Three Key Numbers in Congress’ Budget Compromise

Here’s what you need to know about the big bipartisan spending package Congress just passed.
Senate Majority Leader Mitch McConnell returns to the U.S. Capitol just before midnight on February 8th, 2018, in Washington, D.C.

In the early hours of Friday morning, Congress passed a massive piece of legislation that both funds the government and sets government spending levels through 2019. The agreement brings to an end the recent merry-go-round of continuing resolutions and looming threats of shutdowns. The budget compromise was negotiated by Senate Majority Leader Mitch McConnell (R-Kentucky) and Minority Leader Chuck Schumer (D-New York), both of whom have touted the agreement as a rare genuine bipartisan compromise.

“The budget deal doesn’t have everything Democrats want. It doesn’t have everything the Republicans want,” Schumer said. “But it has a great deal of what the American people want.”

The budget was then signed by President Donald Trump, who later tweeted:

In addition to lifting the caps on defense and non-defense spending, the legislation also suspends the debt ceiling, averting a potentially damaging and dramatic showdown next month, and includes disaster relief funding for areas affected by hurricanes and wildfires.

Below, three key figures of the new budget deal:

  • $300,000,000,000–$400,000,000,000: The amount of additional federal spending over the next two years authorized under this budget (as opposed to current levels). This includes a $165 billion hike for defense spending over the next two years (more than the president’s budget request), a $130 billion hike for non-defense domestic spending, and nearly $90 billion in additional funds for disaster relief in states hit by hurricanes and wildfires. The legislation extends funding for the Children’s Health Insurance program for an additional four years (in addition to the six years it was extended for back in January), funds community health centers for another two years, includes $6 billion of funding for the opioid crisis, and includes $20 billion of funding for infrastructure.
  • $1,150,000,000,000: The Committee for a Responsible Federal Budget estimates that, if the budget compromise becomes law, the federal deficit in 2019 will reach $1.15 trillion, up from $439 billion in 2015. The legislation also includes a provision that suspends the U.S. debt ceiling, the official limit on the amount of money the federal government can borrow, through March of 2019.

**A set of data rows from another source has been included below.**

(** *** The two older deformations *)

(** Under the Gaussian falloff the displacement by one object of positive
    mass decreases strictly with the horizontal distance, everywhere. *)
Lemma gaussian_strictly_decreasing (obj : SpaceTimeObject) (x1 z1 x2 z2 : R) :
  0 < mass obj ->
  horizontalDistance x1 z1 obj < horizontalDistance x2 z2 obj ->
  Rabs (gaussianHeight [obj] x2 z2) < Rabs (gaussianHeight [obj] x1 z1).
Proof.
  intros Hm. unfold gaussianHeight, distort, horizontalDistance. cbn [fold_left].
  destruct (position obj) as [[objX objY] objZ].
  set (d1 := sqrt _). set (d2 := sqrt _). intros Hlt.
  assert (H1 : 0 <= d1) by apply sqrt_pos.
  destruct (Req_dec_T (mass obj) 0) as [E|_]; [lra|].
  set (k := match type obj with BlackHole => 10 | Planet => 1 end).
  assert (Hk : 0 < k) by (unfold k; destruct (type obj); lra).
  assert (He : exp (- d2 * d2 * 0.3) < exp (- d1 * d1 * 0.3)).
  { apply exp_increasing. nra. }
  pose proof (exp_pos (- d2 * d2 * 0.3)) as P2.
  pose proof (exp_pos (- d1 * d1 * 0.3)) as P1.
  assert (Hmk : 0 < mass obj * k) by (apply Rmult_lt_0_compat; lra).
  rewrite !Rabs_left by nra. nra.
Qed.

(** Under the clamped inverse-square falloff of the canvas version the
    displacement is the same 50 at distances 1 and 2 from an object of
    mass 1. *)
Lemma updateGrid_clamped :
  updateGrid_displacement [(0, 0, 1)] 1 0 = JS.Fin 50 /\
  updateGrid_displacement [(0, 0, 1)] 2 0 = JS.Fin 50.
Proof.
  unfold updateGrid_displacement. cbn [fold_left]. split.
  - sep_value 1. cbn [JS.div].
    destruct (Req_dec_T (1 * 1) 0) as [E|_]; [lra|].
    cbn [JS.min JS.add]. f_equal. rewrite Rmin_right; lra.
  - sep_value 2. cbn [JS.div].
    destruct (Req_dec_T (2 * 2) 0) as [E|_]; [lra|].
    cbn [JS.min JS.add]. f_equal. rewrite Rmin_right; lra.
Qed.

(** *** Absorption in the canvas version *)

(** The canvas version has no cutoff: a black hole removes whatever its
    circle overlaps, and nothing else removes anything. *)
Lemma applyGravitationalForce_removed_spec (this otherObject : CanvasObject) :
  applyGravitationalForce_removed this otherObject = true <->
  canvas_type this = "blackhole"%string /\
  sqrt ((canvas_x otherObject - canvas_x this)
        * (canvas_x otherObject - canvas_x this)
        + (canvas_y otherObject - canvas_y this)
          * (canvas_y otherObject - canvas_y this))
    < canvas_radius this + canvas_radius otherObject.
Proof.
  unfold applyGravitationalForce_removed. cbv zeta.
  rewrite <- Rltb_spec. destruct (Rltb _ _).
  - destruct (String.eqb_spec (canvas_type this) "blackhole"); split;
      intros H; try discriminate; tauto.
  - split; [discriminate|]. intros [_ H]. discriminate.
Qed.

(** ** Division by a zero distance *)

Module JSFacts.

Lemma sqrt_fin (x : R) : 0 <= x -> JS.sqrt (JS.Fin x) = JS.Fin (sqrt x).
Proof. intros H. unfold JS.sqrt. now rewrite Rltb_false. Qed.

Lemma inf_times_zero (positive : bool) : JS.inf_times positive 0 = JS.NaN.
Proof. unfold JS.inf_times. now rewrite !Rltb_false by lra. Qed.

Lemma squares2_nonneg (a b : R) : 0 <= a * a + b * b.
Proof.
  pose proof (Rle_0_sqr a). pose proof (Rle_0_sqr b). unfold Rsqr in *. lra.
Qed.

Lemma squares3_nonneg (a b c : R) : 0 <= a * a + b * b + c * c.
Proof.
  pose proof (squares2_nonneg a b). pose proof (Rle_0_sqr c).
  unfold Rsqr in *. lra.
Qed.

(** On finite numbers, away from a zero distance, the formula over the
    extended numbers is the formula over the reals. *)
Lemma gravity_force_agrees (p : vec3) (other : SpaceTimeObject) :
  separation p other <> 0 ->
  JS.gravity_force (JS.of_vec3 p) (JS.of_vec3 (position other))
                   (JS.Fin (mass other)) =
  if Rgtb (separation p other) 10 then None
  else Some (JS.of_vec3 (gravity_force p other)).
Proof.
  unfold separation, gravity_force, JS.gravity_force, JS.of_vec3.
  destruct p as [[px py] pz], (position other) as [[ox oy] oz].
  cbn [JS.sub JS.opp JS.add JS.mul].
  replace (ox + - px) with (ox - px) by lra.
  replace (oy + - py) with (oy - py) by lra.
  replace (oz + - pz) with (oz - pz) by lra.
  set (e := (ox - px) * (ox - px) + (oy - py) * (oy - py) + (oz - pz) * (oz - pz)).
  intros Hd. rewrite sqrt_fin by apply squares3_nonneg.
  cbn [JS.gt]. destruct (Rgtb (sqrt e) 10); [reflexivity|].
  cbn [JS.mul JS.div].
  destruct (Req_dec_T (sqrt e * sqrt e) 0) as [E|_];
    [apply Rmult_integral in E; tauto|].
  destruct (Req_dec_T (sqrt e) 0) as [E|_]; [contradiction|].
  reflexivity.
Qed.

(** The deformation formula never divides by zero: on finite numbers its
    result is finite. *)
Lemma deformation_finite (x z objX objZ objMass : R) :
  match JS.deformation (JS.Fin x) (JS.Fin z) (JS.Fin objX) (JS.Fin objZ)
          (JS.Fin objMass) with
  | None => True
  | Some d => JS.finite d = true
  end.
Proof.
  unfold JS.deformation. cbn [JS.sub JS.opp JS.add JS.mul].
  rewrite sqrt_fin by apply squares2_nonneg.
  cbn [JS.gt JS.mul JS.add JS.div]. destruct (Rgtb _ _); [exact I|].
  match goal with |- context [sqrt ?e] => pose proof (sqrt_pos e) as Hs end.
  destruct (Req_dec_T _ 0) as [E|_]; [lra|reflexivity].
Qed.

(** The gravity formula has no such guard: for two objects at the same
    place the distance is zero, the pair is not skipped, and every component
    of the force is [NaN], whatever the mass. *)
Lemma gravity_force_coincident (px py pz m : R) :
  JS.gravity_force (JS.Fin px, JS.Fin py, JS.Fin pz)
                   (JS.Fin px, JS.Fin py, JS.Fin pz) (JS.Fin m) =
  Some (JS.NaN, JS.NaN, JS.NaN).
Proof.
  unfold JS.gravity_force. cbn [JS.sub JS.opp JS.add JS.mul].
  replace (px + - px) with 0 by lra.
  replace (py + - py) with 0 by lra.
  replace (pz + - pz) with 0 by lra.
  replace (0 * 0 + 0 * 0 + 0 * 0) with 0 by lra.
  rewrite sqrt_fin, sqrt_0 by lra.
  cbn [JS.gt]. rewrite Rgtb_false by lra.
  cbn [JS.mul JS.div].
  destruct (Req_dec_T 0 0) as [_|N]; [|contradiction].
  rewrite inf_times_zero. reflexivity.
Qed.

    A number of fiscal hawks in the House of Representatives opposed the deal due to its effect on the deficit. Speaking to reporters earlier this week, Representative Mo Brooks (R-Alabama) labeled the bill “a debt junkie’s dream.”

  • 800,000: The number of Dreamers at risk of being deported if Congress doesn’t pass legislation protecting recipients of the Deferred Action for Childhood Arrivals program. Despite several months of insistence from Democrats that they would not vote for a long-term budget deal that doesn’t include a fix for Dreamers, this legislation includes no such protections.